[STORED DATA Boundary: Start]
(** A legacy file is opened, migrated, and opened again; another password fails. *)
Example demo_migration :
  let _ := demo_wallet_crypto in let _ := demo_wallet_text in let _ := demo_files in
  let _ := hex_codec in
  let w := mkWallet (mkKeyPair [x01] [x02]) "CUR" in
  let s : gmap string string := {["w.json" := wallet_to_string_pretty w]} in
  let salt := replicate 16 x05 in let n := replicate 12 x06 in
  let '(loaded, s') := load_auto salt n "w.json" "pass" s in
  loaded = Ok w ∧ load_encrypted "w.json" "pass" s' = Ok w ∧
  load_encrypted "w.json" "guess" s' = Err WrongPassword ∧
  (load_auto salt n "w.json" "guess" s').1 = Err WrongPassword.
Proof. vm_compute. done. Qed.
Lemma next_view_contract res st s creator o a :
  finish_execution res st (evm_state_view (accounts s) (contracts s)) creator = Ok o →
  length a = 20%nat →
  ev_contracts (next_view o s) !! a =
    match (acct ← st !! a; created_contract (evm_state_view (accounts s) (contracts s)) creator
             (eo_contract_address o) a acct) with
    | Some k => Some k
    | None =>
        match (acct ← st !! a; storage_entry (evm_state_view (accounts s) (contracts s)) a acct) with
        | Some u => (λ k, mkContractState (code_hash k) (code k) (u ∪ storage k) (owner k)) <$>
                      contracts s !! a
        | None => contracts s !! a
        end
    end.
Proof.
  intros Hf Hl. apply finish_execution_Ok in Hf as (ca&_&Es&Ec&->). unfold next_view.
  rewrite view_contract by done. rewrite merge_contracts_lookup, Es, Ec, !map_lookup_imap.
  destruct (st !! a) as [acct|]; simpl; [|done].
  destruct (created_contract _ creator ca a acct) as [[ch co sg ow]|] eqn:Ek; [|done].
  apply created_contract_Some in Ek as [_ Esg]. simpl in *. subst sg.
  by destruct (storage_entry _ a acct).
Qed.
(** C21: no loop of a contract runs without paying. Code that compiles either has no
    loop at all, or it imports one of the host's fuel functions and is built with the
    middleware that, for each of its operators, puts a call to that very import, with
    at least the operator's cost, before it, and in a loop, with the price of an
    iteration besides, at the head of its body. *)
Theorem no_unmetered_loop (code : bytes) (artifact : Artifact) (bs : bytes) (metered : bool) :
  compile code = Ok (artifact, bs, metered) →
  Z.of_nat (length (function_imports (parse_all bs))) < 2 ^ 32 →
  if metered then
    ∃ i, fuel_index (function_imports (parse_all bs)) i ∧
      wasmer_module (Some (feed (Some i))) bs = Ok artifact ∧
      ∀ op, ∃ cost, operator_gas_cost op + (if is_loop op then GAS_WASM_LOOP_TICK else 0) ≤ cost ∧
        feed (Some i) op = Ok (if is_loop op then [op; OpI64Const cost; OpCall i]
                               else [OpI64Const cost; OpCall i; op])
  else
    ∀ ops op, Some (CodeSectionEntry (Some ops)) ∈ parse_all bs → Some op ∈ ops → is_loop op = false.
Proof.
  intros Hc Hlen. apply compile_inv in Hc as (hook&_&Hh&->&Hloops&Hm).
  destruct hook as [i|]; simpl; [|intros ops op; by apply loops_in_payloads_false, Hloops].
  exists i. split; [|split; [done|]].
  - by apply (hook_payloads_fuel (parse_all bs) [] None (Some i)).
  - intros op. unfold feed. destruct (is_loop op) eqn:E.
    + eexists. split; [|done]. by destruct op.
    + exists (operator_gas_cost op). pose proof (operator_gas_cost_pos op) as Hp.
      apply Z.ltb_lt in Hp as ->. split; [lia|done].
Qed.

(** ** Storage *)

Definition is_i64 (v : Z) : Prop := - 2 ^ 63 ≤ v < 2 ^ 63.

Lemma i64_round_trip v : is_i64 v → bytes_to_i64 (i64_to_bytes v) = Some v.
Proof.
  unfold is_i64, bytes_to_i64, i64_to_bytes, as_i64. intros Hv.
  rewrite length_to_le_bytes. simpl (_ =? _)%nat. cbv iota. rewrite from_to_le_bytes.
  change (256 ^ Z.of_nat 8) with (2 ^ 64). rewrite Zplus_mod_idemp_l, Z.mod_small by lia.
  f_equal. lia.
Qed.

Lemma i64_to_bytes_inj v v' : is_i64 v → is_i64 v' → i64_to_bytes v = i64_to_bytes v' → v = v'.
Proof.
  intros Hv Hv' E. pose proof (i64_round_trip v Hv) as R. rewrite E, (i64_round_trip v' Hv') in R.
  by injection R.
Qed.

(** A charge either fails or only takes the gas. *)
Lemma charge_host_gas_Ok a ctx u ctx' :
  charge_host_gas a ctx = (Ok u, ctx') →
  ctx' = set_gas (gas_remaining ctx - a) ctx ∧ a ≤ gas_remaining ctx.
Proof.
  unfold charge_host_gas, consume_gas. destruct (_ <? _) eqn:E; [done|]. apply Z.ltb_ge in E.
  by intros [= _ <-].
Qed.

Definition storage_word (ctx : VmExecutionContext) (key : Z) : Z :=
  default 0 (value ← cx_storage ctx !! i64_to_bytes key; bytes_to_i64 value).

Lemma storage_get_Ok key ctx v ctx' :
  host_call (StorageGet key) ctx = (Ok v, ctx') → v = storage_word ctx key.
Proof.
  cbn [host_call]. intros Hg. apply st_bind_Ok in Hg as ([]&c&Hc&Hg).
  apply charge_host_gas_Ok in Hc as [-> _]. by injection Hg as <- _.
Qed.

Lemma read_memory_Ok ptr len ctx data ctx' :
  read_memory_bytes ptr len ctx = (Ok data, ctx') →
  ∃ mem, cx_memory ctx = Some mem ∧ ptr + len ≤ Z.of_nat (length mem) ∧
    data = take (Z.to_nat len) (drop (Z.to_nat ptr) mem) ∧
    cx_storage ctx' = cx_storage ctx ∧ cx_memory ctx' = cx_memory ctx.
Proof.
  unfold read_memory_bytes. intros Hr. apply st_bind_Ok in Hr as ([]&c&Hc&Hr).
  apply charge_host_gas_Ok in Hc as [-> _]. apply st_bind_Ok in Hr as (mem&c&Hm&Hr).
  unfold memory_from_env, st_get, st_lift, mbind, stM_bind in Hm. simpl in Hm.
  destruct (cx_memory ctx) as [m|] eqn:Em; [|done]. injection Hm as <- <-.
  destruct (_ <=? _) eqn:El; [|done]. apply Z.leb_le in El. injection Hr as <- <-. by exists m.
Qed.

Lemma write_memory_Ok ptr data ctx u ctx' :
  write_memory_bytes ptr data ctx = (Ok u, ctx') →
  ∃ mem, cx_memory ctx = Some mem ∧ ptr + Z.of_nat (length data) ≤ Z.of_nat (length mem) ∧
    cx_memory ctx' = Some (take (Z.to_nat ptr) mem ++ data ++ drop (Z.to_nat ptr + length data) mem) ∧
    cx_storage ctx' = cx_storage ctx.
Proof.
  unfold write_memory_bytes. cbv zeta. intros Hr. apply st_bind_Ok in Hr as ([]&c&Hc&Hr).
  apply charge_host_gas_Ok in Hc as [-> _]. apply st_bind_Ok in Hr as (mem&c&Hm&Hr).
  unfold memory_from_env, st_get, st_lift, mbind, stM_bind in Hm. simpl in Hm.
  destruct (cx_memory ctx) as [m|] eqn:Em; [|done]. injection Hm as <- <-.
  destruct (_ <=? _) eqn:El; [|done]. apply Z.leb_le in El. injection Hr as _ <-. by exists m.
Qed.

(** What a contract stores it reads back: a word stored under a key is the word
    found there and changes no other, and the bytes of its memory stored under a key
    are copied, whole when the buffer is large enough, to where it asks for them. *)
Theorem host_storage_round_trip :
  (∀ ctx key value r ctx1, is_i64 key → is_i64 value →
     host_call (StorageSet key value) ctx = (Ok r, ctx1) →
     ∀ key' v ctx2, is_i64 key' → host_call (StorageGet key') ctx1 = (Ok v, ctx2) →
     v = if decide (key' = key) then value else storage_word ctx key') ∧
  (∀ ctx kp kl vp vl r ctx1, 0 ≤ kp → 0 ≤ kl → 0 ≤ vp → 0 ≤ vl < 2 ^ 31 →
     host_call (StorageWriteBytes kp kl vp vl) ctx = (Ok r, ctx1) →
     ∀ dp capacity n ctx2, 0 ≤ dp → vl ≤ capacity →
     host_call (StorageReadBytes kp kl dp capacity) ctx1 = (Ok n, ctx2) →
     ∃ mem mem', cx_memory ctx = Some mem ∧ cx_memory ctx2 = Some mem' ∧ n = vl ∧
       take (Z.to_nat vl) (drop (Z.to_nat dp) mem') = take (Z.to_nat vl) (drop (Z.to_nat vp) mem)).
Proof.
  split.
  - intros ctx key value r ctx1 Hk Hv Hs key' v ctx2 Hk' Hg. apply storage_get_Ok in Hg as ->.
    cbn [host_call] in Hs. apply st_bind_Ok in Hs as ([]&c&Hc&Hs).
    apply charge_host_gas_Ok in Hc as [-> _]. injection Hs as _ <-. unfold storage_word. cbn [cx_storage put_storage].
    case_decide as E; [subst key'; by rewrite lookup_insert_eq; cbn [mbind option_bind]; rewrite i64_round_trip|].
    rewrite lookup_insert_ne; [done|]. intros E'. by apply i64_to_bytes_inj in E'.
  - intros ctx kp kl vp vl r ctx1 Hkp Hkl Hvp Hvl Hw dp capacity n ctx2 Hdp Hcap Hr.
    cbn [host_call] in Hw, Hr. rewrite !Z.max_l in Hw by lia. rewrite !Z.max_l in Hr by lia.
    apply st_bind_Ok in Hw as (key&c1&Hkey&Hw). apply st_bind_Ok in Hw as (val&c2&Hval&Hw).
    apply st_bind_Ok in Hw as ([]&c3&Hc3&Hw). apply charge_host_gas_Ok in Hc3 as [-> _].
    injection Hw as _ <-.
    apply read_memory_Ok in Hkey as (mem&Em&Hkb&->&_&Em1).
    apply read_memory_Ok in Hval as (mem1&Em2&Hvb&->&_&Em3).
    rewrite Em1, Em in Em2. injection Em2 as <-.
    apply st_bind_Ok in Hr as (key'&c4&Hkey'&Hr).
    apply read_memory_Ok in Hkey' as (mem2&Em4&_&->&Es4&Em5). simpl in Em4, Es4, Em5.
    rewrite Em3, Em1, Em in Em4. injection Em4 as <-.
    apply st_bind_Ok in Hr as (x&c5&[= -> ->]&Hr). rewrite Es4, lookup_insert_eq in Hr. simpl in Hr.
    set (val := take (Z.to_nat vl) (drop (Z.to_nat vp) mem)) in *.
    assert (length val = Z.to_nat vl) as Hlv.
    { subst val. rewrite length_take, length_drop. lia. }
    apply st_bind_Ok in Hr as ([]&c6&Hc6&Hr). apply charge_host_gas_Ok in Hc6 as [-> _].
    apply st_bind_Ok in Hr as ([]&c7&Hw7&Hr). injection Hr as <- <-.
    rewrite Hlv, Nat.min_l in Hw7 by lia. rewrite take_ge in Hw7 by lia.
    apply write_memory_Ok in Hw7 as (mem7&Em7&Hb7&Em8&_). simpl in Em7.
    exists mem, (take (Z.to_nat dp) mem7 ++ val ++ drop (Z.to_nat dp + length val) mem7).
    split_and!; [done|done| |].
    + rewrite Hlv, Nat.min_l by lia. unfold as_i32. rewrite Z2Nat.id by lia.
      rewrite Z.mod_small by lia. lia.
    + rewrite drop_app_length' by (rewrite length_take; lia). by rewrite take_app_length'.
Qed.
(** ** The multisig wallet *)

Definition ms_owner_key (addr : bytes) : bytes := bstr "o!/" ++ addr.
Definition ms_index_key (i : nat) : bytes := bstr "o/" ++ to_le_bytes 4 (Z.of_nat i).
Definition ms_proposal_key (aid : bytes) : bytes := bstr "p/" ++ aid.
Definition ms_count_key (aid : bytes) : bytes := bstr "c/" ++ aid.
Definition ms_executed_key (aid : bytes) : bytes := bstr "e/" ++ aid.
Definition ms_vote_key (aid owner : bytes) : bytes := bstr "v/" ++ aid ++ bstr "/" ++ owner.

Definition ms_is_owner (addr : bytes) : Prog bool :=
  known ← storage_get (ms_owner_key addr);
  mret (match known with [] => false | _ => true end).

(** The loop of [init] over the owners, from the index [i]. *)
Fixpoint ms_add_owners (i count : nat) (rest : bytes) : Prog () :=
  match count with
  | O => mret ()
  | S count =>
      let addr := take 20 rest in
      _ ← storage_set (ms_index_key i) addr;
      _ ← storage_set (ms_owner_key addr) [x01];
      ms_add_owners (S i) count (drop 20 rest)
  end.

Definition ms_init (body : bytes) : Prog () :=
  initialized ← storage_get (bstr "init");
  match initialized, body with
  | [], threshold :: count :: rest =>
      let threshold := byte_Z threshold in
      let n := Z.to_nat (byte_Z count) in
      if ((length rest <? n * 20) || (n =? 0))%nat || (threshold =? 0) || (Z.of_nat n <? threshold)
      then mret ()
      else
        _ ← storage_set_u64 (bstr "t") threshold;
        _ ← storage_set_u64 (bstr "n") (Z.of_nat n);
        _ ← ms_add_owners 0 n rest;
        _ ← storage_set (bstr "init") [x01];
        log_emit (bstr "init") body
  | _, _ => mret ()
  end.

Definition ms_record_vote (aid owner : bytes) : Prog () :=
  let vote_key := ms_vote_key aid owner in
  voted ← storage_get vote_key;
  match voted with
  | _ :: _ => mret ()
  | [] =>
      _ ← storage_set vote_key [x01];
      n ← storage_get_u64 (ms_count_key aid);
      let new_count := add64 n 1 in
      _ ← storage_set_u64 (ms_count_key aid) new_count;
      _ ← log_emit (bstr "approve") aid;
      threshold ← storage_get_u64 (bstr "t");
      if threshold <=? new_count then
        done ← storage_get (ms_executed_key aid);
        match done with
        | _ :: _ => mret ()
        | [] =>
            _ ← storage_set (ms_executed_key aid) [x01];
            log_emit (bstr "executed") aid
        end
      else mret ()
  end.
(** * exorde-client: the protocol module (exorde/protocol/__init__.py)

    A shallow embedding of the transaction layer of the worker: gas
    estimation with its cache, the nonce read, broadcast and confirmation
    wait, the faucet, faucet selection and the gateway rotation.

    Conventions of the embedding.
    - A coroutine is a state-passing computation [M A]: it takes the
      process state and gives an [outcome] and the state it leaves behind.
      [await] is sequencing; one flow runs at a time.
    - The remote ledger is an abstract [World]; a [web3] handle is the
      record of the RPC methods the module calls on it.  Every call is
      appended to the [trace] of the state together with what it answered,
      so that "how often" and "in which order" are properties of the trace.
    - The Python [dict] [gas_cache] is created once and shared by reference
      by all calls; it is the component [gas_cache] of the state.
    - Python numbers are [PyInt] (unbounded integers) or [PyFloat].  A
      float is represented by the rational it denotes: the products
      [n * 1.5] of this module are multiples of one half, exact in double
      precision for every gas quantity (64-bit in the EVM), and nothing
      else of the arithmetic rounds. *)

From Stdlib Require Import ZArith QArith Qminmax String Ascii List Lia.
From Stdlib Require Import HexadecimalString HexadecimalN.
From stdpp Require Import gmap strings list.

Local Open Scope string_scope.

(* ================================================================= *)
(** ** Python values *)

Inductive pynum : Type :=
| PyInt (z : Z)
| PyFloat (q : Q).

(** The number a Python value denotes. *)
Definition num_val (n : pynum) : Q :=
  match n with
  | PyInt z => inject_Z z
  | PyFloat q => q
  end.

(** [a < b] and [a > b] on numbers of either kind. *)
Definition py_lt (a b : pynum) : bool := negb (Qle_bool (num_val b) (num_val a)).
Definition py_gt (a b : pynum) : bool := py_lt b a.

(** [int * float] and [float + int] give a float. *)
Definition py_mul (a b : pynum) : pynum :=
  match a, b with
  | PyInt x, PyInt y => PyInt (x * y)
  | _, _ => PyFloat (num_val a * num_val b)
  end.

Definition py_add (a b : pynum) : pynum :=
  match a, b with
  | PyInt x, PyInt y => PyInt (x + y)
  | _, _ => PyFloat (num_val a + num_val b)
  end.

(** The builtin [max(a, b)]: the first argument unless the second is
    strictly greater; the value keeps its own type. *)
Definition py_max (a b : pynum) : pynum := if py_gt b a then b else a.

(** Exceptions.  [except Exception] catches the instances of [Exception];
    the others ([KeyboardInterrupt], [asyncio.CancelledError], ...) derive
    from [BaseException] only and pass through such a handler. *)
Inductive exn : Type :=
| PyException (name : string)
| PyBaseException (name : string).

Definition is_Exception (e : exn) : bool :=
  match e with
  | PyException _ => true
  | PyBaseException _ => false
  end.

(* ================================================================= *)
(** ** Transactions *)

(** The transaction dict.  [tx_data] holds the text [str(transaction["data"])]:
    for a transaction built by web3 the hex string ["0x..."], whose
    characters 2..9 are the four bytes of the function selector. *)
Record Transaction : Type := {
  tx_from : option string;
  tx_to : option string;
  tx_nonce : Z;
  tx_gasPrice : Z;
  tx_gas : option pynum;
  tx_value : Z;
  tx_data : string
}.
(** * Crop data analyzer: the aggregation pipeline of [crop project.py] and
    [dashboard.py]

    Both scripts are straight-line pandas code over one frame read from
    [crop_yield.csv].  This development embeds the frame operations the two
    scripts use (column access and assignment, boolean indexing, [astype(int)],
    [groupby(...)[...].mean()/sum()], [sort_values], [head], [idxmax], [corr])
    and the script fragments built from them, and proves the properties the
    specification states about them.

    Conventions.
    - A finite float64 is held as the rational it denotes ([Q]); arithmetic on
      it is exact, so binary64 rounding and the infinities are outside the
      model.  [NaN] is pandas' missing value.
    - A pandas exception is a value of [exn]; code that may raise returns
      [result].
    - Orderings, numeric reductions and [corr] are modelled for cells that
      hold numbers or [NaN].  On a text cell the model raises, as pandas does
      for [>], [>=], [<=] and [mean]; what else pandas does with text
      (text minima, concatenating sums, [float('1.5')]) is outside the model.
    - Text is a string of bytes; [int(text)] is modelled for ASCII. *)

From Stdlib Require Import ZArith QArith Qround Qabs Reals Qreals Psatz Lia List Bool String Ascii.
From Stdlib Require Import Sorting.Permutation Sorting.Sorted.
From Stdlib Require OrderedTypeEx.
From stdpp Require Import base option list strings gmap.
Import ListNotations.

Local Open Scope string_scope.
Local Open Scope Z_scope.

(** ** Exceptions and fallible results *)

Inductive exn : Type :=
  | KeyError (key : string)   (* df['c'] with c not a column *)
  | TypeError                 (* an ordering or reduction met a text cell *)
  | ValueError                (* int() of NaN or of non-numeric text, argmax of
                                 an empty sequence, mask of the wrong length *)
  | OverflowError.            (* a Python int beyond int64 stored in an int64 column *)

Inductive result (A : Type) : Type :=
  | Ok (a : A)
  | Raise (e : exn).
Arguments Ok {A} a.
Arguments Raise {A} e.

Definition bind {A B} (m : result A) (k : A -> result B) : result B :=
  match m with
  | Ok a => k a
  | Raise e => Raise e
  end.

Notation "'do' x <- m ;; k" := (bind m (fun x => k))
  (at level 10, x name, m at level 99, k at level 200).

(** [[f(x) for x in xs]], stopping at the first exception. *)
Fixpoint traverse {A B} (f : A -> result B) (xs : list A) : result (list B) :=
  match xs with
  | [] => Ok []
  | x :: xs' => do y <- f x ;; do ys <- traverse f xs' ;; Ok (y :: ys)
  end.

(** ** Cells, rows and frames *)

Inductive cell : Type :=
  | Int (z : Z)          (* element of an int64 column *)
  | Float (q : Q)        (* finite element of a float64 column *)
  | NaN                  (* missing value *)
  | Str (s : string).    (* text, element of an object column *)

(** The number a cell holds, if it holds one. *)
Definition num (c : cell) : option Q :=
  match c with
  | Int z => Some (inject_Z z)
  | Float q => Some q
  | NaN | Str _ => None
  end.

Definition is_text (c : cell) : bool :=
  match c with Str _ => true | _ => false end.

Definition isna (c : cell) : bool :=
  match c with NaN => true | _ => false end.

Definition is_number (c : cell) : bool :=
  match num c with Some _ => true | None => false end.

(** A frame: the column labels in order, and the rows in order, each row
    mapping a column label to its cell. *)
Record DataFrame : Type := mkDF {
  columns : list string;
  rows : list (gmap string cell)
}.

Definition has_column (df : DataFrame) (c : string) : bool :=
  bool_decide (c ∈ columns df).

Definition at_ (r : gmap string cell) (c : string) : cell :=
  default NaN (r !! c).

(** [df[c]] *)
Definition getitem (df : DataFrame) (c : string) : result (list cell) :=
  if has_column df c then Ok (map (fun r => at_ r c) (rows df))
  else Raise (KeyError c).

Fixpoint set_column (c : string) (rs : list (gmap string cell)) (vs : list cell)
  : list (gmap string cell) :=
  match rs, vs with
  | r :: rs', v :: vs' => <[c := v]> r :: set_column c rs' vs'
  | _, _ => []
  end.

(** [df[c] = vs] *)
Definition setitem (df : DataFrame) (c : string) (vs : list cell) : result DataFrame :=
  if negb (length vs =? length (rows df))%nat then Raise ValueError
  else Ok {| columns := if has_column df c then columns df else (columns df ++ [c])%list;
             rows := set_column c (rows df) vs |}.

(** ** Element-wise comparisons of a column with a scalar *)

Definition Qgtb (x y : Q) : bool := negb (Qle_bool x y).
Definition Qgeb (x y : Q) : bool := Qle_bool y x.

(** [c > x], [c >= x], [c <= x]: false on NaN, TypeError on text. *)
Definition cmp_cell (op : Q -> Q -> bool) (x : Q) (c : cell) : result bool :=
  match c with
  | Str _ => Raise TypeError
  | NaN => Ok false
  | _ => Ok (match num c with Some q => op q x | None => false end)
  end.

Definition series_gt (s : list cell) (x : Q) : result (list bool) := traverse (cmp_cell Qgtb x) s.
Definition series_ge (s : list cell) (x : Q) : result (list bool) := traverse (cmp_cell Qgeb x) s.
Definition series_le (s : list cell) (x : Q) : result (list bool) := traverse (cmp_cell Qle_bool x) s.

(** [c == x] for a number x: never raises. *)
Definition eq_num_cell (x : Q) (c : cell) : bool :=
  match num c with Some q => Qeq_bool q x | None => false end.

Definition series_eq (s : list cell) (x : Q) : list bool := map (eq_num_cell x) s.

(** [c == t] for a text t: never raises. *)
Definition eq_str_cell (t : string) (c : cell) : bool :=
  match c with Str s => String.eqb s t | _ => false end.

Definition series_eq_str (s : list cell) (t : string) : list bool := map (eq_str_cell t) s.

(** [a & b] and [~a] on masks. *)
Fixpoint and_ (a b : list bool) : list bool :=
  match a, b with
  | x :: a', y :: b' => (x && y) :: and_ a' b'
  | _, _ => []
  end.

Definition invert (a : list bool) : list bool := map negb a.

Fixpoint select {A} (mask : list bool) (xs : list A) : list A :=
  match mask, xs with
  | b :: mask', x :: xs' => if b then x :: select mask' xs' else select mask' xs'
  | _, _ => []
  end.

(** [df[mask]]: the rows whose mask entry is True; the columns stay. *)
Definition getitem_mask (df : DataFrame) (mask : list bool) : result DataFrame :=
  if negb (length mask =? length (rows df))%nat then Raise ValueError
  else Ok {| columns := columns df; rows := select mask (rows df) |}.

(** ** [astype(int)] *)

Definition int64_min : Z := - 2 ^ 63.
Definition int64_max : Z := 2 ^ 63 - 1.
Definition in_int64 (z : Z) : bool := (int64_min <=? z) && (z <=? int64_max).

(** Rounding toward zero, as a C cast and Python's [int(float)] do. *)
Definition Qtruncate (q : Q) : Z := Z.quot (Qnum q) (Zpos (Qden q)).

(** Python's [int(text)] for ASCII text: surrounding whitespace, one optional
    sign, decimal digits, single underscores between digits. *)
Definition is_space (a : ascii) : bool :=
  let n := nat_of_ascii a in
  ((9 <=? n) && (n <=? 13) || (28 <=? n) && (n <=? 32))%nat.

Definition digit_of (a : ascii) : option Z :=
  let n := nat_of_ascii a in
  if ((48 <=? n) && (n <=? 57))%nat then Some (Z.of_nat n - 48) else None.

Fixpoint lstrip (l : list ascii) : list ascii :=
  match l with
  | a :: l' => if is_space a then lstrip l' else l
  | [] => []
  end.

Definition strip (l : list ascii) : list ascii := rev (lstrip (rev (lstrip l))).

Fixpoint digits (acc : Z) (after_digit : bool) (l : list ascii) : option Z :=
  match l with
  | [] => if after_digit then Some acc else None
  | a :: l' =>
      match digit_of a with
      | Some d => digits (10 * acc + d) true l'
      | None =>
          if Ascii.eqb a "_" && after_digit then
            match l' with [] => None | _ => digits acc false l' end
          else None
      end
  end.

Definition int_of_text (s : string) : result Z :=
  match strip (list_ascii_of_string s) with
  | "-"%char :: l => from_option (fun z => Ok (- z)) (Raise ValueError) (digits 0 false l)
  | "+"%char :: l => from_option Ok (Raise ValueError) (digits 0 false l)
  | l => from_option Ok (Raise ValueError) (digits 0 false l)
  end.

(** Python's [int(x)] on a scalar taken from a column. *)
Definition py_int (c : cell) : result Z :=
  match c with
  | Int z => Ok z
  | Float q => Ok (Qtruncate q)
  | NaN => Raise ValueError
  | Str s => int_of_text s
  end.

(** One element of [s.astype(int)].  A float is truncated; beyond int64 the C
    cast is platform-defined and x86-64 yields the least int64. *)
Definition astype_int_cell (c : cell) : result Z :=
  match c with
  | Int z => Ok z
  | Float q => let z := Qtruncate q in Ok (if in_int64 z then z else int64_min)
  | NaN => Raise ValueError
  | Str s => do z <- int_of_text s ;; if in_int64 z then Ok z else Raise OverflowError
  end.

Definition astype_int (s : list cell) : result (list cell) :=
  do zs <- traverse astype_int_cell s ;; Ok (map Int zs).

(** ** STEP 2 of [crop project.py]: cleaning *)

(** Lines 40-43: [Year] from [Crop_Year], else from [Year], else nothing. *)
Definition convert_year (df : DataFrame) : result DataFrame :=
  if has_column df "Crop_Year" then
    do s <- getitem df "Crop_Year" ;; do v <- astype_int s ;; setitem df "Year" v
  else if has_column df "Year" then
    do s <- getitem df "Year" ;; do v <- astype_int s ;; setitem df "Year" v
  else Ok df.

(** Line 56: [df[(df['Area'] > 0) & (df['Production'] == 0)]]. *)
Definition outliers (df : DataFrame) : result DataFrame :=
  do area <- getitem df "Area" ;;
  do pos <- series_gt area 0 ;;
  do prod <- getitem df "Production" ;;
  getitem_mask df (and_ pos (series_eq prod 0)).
[STORED DATA Boundary: End]
*WHAT IS BEING ASKED*. Please state how many lines in the records above hold the word "Hloops", giving only the number.

*REPLY*. 2